« Créer au sein de l’inconscient des convictions drôlement fausses, redevenir les enfants que nous étions, recommencer la série par l’arrivée des Grands Animaux. Puis mélanger les récits tout en débutant par
Le monde de demain
Estimer à peu près la distance qui sépare l’arbre blanc des junkies… Désavouer les incomparables printemps
Goupiller les matrices mères pour qu’elles défient l’imagination
Partir pour le pays de l’Hélicéenne et des hommes à tête de caïman
Retourner dans la clairière où nous aurons tous la fulgurante révélation ; réécrire la genèse. Dans la boue danser pour que les mauvais présages s’estompent et puisque nous en sommes qu’au début détruire toutes les barrières de corail… atteindre le point culminant, inavoué, et si on ignore ces achats de dents de dragon et de boucs sacrés chercher de nouveaux euphorisants…

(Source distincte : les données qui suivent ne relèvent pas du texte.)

Fixpoint some {A : Type} (l : list A) (f : A -> run bool) : run bool :=
  match l with
  | [] => Some (Ok false)
  | x :: rest => b <~ f x ;; if b then Some (Ok true) else some rest f
  end.

Fixpoint reduce {A B : Type} (l : list A) (f : B -> A -> run B) (init : B)
  : run B :=
  match l with
  | [] => Some (Ok init)
  | x :: rest => acc <~ f init x ;; reduce rest f acc
  end.

Fixpoint match_run (fuel : nat) (node criteria : value) : run bool :=
  match fuel with
  | O => None
  | S fuel' =>
      if negb (isObject node) then
        if strict_equals node criteria then Some (Ok true)
        else Some (Ok false)
      else if negb (isObject criteria) then Some (Ok false)
      else
        criteriaKeys <~ Some (Object_keys criteria) ;;
        every criteriaKeys (fun criteriaKey =>
          nodeKeys <~ Some (Object_keys node) ;;
          some nodeKeys (fun nodeKey =>
            nodeValue <~ Some (get node nodeKey) ;;
            criteriaValue <~ Some (get criteria criteriaKey) ;;
            match_run fuel' nodeValue criteriaValue))
  end.

Definition isArray (node : value) : bool :=
  match node with
  | JArr _ => true
  | _ => false
  end.

Fixpoint find_run (fuel : nat) (node criteria : value) (opts : options)
  : run (list value) :=
  match fuel with
  | O => None
  | S fuel' =>
      matched <~ match_run fuel' node criteria ;;
      if matched then Some (Ok [node])
      else if isArray node && array opts then
        reduce (values node) (fun results property =>
          found <~ find_run fuel' property criteria opts ;;
          Some (Ok (results ++ found))) []
      else if isObject node && recursive opts then
        keys <~ Some (Object_keys node) ;;
        reduce keys (fun results key =>
          child <~ Some (get node key) ;;
          found <~ find_run fuel' child criteria opts ;;
          Some (Ok (results ++ found))) []
      else Some (Ok [])
  end.

(* ================================================================== *)
(** * Failure and type assertions *)
(* ================================================================== *)

Definition FUNCTION_EXPRESSION_TYPES : list string :=
  ["FunctionExpression"; "ArrowFunctionExpression"].
Definition ARRAY_TYPES : list string := ["ArrayExpression"].
Definition RETURN_TYPES : list string := ["ReturnStatement"].
Definition OBJECT_TYPES : list string := ["ObjectExpression"].
Definition LITERAL_TYPES : list string := ["Literal"].
Definition IDENTIFIER_TYPES : list string := ["Identifier"].

(** [fail (message, filePath, lineNumber)]; an argument left out is
    [undefined]. *)
Definition fail {A : Type} (message : string) (filePath lineNumber : value)
  : result A :=
  Throw (TypeError
    (if truthy filePath then
       template
         [ template ["Error parsing "; dquote; to_string filePath; dquote];
           (if truthy lineNumber
            then template [" at line "; to_string lineNumber]
            else EmptyString);
           template [":"; newline; message] ]
     else message)).

(** [types.has(nodeType)] on a set of strings. *)
Definition has (types : list string) (nodeType : value) : bool :=
  match nodeType with
  | JStr s => existsb (String.eqb s) types
  | _ => false
  end.

(** [Array.from(types).join(',')]. *)
Definition type_names (types : list string) : string :=
  String.concat "," types.

Definition assertType (node : value) (types : list string) (filePath : value)
  : result unit :=
  if negb (truthy node) then
    fail (template ["Expected type ["; type_names types; "], found nothing"])
         filePath JUndefined
  else
    nodeType <- get node "type" ;;
    if negb (has types nodeType) then
      loc <- get node "loc" ;;
      start <- get loc "start" ;;
      line <- get start "line" ;;
      loc' <- get node "loc" ;;
      start' <- get loc' "start" ;;
      column <- get start' "column" ;;
      fail (template ["Expected type ["; type_names types; "], found ";
                      dquote; to_string nodeType; dquote; " at column ";
                      dquote; to_string column; dquote])
           filePath line
    else Ok tt.

(** [list.length] as the number a template literal prints. *)
Definition length_of (l : list value) : value :=
  JNum (Finite (Z.of_nat (List.length l))).

(** [list[0]]. *)
Definition first (l : list value) : value := hd JUndefined l.

(** A method of arrays ([map], [forEach]) called on [v]: anything but an
    array has no such method, and the call throws. *)
Definition as_array (v : value) : result (list value) :=
  match v with
  | JArr elements => Ok elements
  | _ => Throw EngineError
  end.

Fixpoint map_result {A B : Type} (f : A -> result B) (l : list A)
  : result (list B) :=
  match l with
  | [] => Ok []
  | x :: rest => y <- f x ;; ys <- map_result f rest ;; Ok (y :: ys)
  end.

Definition try_catch {A : Type} (body : result A) (handler : thrown -> result A)
  : result A :=
  match body with
  | Ok a => Ok a
  | Throw error => handler error
  end.

(* ================================================================== *)
(** * The exported function and the data it returns *)
(* ================================================================== *)

Definition exportCriteria : value :=
  JObj [ ("type", JStr "ExpressionStatement");
         ("expression",
          JObj [ ("type", JStr "AssignmentExpression");
                 ("left",
                  JObj [ ("type", JStr "MemberExpression");
                         ("object", JObj [ ("type", JStr "Identifier");
                                           ("name", JStr "module") ]);
                         ("property",
                          JObj [ ("type", JStr "Identifier");
                                 ("name", JStr "exports") ]) ]) ]) ].

Definition findExportedFunction (node filePath : value) : result value :=
  let exported := find node exportCriteria recursively in
  (if negb (List.length exported =? 1)%nat then
     fail (template ["Expected 1 export, found ";
                     to_string (length_of exported)])
          filePath JUndefined
   else Ok tt) ;;;
  expression <- get (first exported) "expression" ;;
  exportedFunction <- get expression "right" ;;
  assertType exportedFunction FUNCTION_EXPRESSION_TYPES filePath ;;;
  get exportedFunction "body".

Definition returnCriteria : value :=
  JObj [ ("type", JStr "ReturnStatement") ].

Definition declaratorCriteria (name : value) : value :=
  JObj [ ("type", JStr "VariableDeclarator");
         ("id", JObj [ ("type", JStr "Identifier"); ("name", name) ]) ].

(** The second half of [findReturnedData], from the test of
    [returnedData.type] on. *)
Definition resolveReturnedData (functionNode returnedData filePath : value)
  : result value :=
  returnedType <- get returnedData "type" ;;
  returnedData <-
    (if strict_equals returnedType (JStr "Identifier") then
       name <- get returnedData "name" ;;
       let routeDefinitions :=
         find functionNode (declaratorCriteria name) recursively in
       (if negb (List.length routeDefinitions =? 1)%nat then
          fail (template ["Expected 1 set of route definitions, found ";
                          to_string (length_of routeDefinitions)])
               filePath JUndefined
        else Ok tt) ;;;
       get (first routeDefinitions) "init"
     else Ok returnedData) ;;
  assertType returnedData ARRAY_TYPES filePath ;;;
  get returnedData "elements".
(** A registration that passes every check: the lookup finds no record of
    the owner for the host (a count of zero or less), the creation time
    parses and the store takes the record.  The answer is 200 with the record
    built from the request, the canonical host, the owner and the digest; the
    store is the one the insert left and the clock was read once. *)
Theorem AddWebsite_success c w (request : RequestWebsite) (hostName userID : string)
    (n : Z) (createdAt : Stamp) (db' : Db) :
  payload_of c request ->
  ParseURL (URL request) = inl hostName ->
  resolve (Request c) = inl userID ->
  FindWebsite (store w) userID hostName = inl n ->
  (n <= 0)%Z ->
  ParseTime (Format (clock (ticks w)) httpDelivery.layout) = inl createdAt ->
  let site :=
    {| ID := Hash hostName; UserID := userID; WName := Name request;
       HostName := hostName; WURL := URL request; Tracked := false;
       CreatedAt := createdAt; UpdatedAt := createdAt |} in
  InsertWebsite (store w) userID site = (db', None) ->
  responses (fst (run clock (httpDelivery.AddWebsite c) w)) =
    [mkResponse StatusOK (website_json site)]
  /\ inserts (fst (run clock (httpDelivery.AddWebsite c) w)) = [(site, true)]
  /\ snd (run clock (httpDelivery.AddWebsite c) w)
     = {| store := db'; ticks := S (ticks w) |}.
Proof.
  intros [Hbind Hvalid] Hparse Hres Hfind Hle Htime site Hinsert.
  unfold resolve in Hres.
  destruct (ExtractAccessTokenMetadata (Request c)) as [tokenAuth | e] eqn:Hextract;
    [| discriminate].
  apply Z.ltb_ge in Hle. subst site.
  unfold httpDelivery.AddWebsite, httpDelivery.create. answer_calls.
  rewrite Hbind, Hvalid. answer_calls. rewrite Hparse. answer_calls.
  rewrite Hextract. answer_calls. rewrite Hres. answer_calls.
  rewrite Hfind, Hle. answer_calls. rewrite Htime. answer_calls.
  rewrite Hinsert. answer_calls. repeat split.
Qed.
(** The digits of [k] places next to [q], below or above, that read back
    as [q]: the closer of the two, the even one when they are as close. *)
Definition digitsAt (q : Q) (n k : Z) : option Z :=
  let scaled := (q * pow10 (k - n))%Q in
  let below := Qfloor scaled in
  let above := (below + 1)%Z in
  match readsBack q below (n - k), readsBack q above (n - k) with
  | true, true =>
      match (scaled - inject_Z below ?= inject_Z above - scaled)%Q with
      | Lt => Some below
      | Gt => Some above
      | Eq => Some (if Z.even below then below else above)
      end
  | true, false => Some below
  | false, true => Some above
  | false, false => None
  end.

(** The search for the least [k]; 17 digits always read back. *)
Fixpoint shortestDigits (fuel : nat) (q : Q) (n k : Z) : Z * Z :=
  match fuel with
  | O => (Qfloor (q * pow10 (k - n)), k)
  | S f =>
      match digitsAt q n k with
      | Some s => (s, k)
      | None => shortestDigits f q n (k + 1)
      end
  end.
(** * fairseq-context: the code2seq context pipeline

    A shallow embedding of the parts of the repository that split, encode and
    aggregate the per-example path instances, together with the preprocessing
    converter and the dataset accessor:

    - [Converter]      : [code2seq_to_fairseq.py], the main loop.
    - [Dataset]        : [LanguagePairWithMultiContextDataset.__getitem__].
    - [ContextEncoder] : [FConvContextEncoder.forward].
    - [Code2Seq]       : [Code2SeqEncoder.forward], [_split_seq] and
                         [_truncate_seqs].
    - [Reorder]        : [reorder_encoder_out] of the encoders.
    - [MultiContextEncoder] : [FConvMultiContextEncoder.forward].
    - [Collate]        : [collate] of the dataset module.
    - [Fconv]          : [extend_conv_spec] and the architecture defaults.

    Conventions.  Token ids, lengths and indices are [Z], as the tensors hold
    64-bit integers; no operation below comes near the range limit, so no
    wrap-around is written.  A 1-D tensor is a list, a 2-D tensor a list of
    rows.  Floating-point tensors are modelled over the exact rationals [Q].
    A Python exception is [None] in the option monad. *)

From Stdlib Require Import ZArith QArith Ascii String List Lia.
From stdpp Require Import base option list sorting.

Open Scope Z_scope.

(** ** Python indexing and slicing *)

Module Py.

(** [l[i]] for an integer [i]: negative indices count from the end, an index
    out of range raises [IndexError]. *)
Definition index {A} (l : list A) (i : Z) : option A :=
  let n := Z.of_nat (length l) in
  if (0 <=? i) && (i <? n) then l !! Z.to_nat i
  else if (i <? 0) && (0 <=? i + n) then l !! Z.to_nat (i + n)
  else None.

(** Normalisation of one slice bound against a length [n]. *)
Definition bound (n i : Z) : Z :=
  if i <? 0 then Z.max (i + n) 0 else Z.min i n.

(** [l[start:stop]]: never raises, bounds are clamped. *)
Definition slice {A} (l : list A) (start stop : Z) : list A :=
  let n := Z.of_nat (length l) in
  let s := bound n start in
  let e := bound n stop in
  take (Z.to_nat (e - s)) (drop (Z.to_nat s) l).

(** [l[start:]]. *)
Definition slice_from {A} (l : list A) (start : Z) : list A :=
  drop (Z.to_nat (bound (Z.of_nat (length l)) start)) l.

(** [l[:stop]]. *)
Definition slice_to {A} (l : list A) (stop : Z) : list A :=
  take (Z.to_nat (bound (Z.of_nat (length l)) stop)) l.

End Py.

(** ** The preprocessing converter, [code2seq_to_fairseq.py] *)

Module Converter.

(** [l.append(x)] on a Python list, and [f.write(s)] on a file opened for
    writing, seen as the list of the strings written so far. *)
Definition append_item {A} (l : list A) (x : A) : list A := l ++ [x].
Definition write (file : list string) (s : string) : list string :=
  file ++ [s].

Local Open Scope string_scope.

(** Python [str] values are modelled as [string]; a character stands for a
    code point below 256. *)

(** [c.isspace()] on that range. *)
Definition is_space (c : ascii) : bool :=
  let n := nat_of_ascii c in
  ((9 <=? n) && (n <=? 13))%nat || ((28 <=? n) && (n <=? 32))%nat
  || (n =? 133)%nat || (n =? 160)%nat.
(** X28. [addStopToRoute] puts the stop, marked pending, into the stored
    route, which then has one stop more. When no stop of the route had the
    id of the new stop, [removeStopFromRoute] with that id gives the route
    its former stops back, in their former order. *)
Theorem removeStop_after_addStop (disk : Disk) (generatedId now later wanted : string)
  (a : Address) (insertIndex : option Z) (route : SavedRoute) :
  writable disk = true ->
  getRoute disk wanted = Some route ->
  ~ In (id (asPending generatedId a)) (map id (addresses route)) ->
  exists added disk1 removed disk2,
    addStopToRoute disk generatedId now wanted a insertIndex
    = Some (Some added, disk1)
    /\ In (asPending generatedId a) (addresses added)
    /\ List.length (addresses added) = S (List.length (addresses route))
    /\ removeStopFromRoute disk1 later wanted (id (asPending generatedId a))
       = Some (Some removed, disk2)
    /\ addresses removed = addresses route.
Proof.
  intros Hw Hget Hfresh.
  unfold addStopToRoute. rewrite Hget.
  set (newAddress := asPending generatedId a) in *.
  set (stops :=
         match insertIndex with
         | Some k =>
             if (0 <=? k)%Z
             then splice_in (Z.to_nat k) newAddress (addresses route)
             else addresses route ++ [newAddress]
         | None => addresses route ++ [newAddress]
         end).
  destruct (updateRoute_found disk now wanted route
              (asUpdates (withAddresses route stops)) Hw Hget)
    as [k [Ek [Hn [Hid E]]]].
  set (added := merge route (asUpdates (withAddresses route stops)) now) in *.
  assert (Hstops : addresses added = stops) by reflexivity.
  assert (Hshape : (exists n, stops = splice_in n newAddress (addresses route))
                   \/ stops = addresses route ++ [newAddress]).
  { unfold stops. destruct insertIndex as [z|]; [|right; reflexivity].
    destruct (0 <=? z)%Z; [left; eexists; reflexivity|right; reflexivity]. }
  assert (Hfilter : filter (fun s => negb (String.eqb (id s) (id newAddress))) stops
                    = addresses route).
  { destruct (filter_splice_in (id newAddress) newAddress (addresses route) 0
                eq_refl Hfresh) as [_ Happ].
    destruct Hshape as [[n ->]| ->]; [|exact Happ].
    apply (filter_splice_in (id newAddress) newAddress (addresses route) n
             eq_refl Hfresh). }
  set (disk1 := mkDisk (Routes (set_at k added (readRoutes disk))) true) in *.
  assert (Hget1 : getRoute disk1 wanted = Some added).
  { unfold getRoute. cbn [disk1 readRoutes file].
    apply find_set_at; [exact Ek|exact Hid]. }
  pose (stops2 := filter (fun s => negb (String.eqb (id s) (id newAddress)))
                    (addresses added)).
  destruct (updateRoute_found disk1 later wanted added
              (asUpdates (withAddresses added stops2)) eq_refl Hget1)
    as [k2 [_ [_ [_ E2]]]].
  exists added, disk1. eexists. eexists.
  split; [exact E|]. split; [|split; [|split]].
  - rewrite Hstops. destruct Hshape as [[n ->]| ->].
    + unfold splice_in. apply in_or_app. right. left. reflexivity.
    + apply in_or_app. right. left. reflexivity.
  - rewrite Hstops. destruct Hshape as [[n ->]| ->].
    + unfold splice_in. rewrite length_app. cbn [List.length].
      rewrite <- (firstn_skipn n (addresses route)) at 3.
      rewrite length_app. lia.
    + rewrite length_app. cbn [List.length]. lia.
  - unfold removeStopFromRoute. rewrite Hget1. exact E2.
  - unfold stops2. cbn [merge asUpdates withAddresses addresses newAddresses or_else].
    rewrite Hstops. exact Hfilter.
Qed.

Rendre fous tous les dieux mais offrir des offrandes au dieu neptunien, imaginer une ville futuriste ; sanctionner par moult taxations sévères à souhait les gladiateurs qui défilent dans l’arène et après les défilés rocailleux atterrir sur Mars où les gourous alchimistes nous attendent, des hommes de boue et des hommes de l’ombre qui réfléchissent à un moyen d’économiser les ingrédients pour la soupe ou le poison, la soupe ou le poison où le médaillon acquis de haute lutte par Arthur Rimbaud est tombé…
Incendier les mausolées et si on veut un monde plus juste, écrire, quand on sera enfin accepté dans la secte, une nouvelle outrageuse, obscure. Mitrailler, au milieu des dernières ruines, les mercenaires sournois qu’on a hypnotisé magnétiquement et inconsciemment. Répudier les sérempidités asphyxiantes, souterraines, dans les entrailles de la ville. Enfin, après la danse inouïe dans la boue faire dérailler les wagons-citernes pour conjurer le sort et arriver aux portes de la ville, alors on pourra cette fois émerger du nombril de Dostoïevski.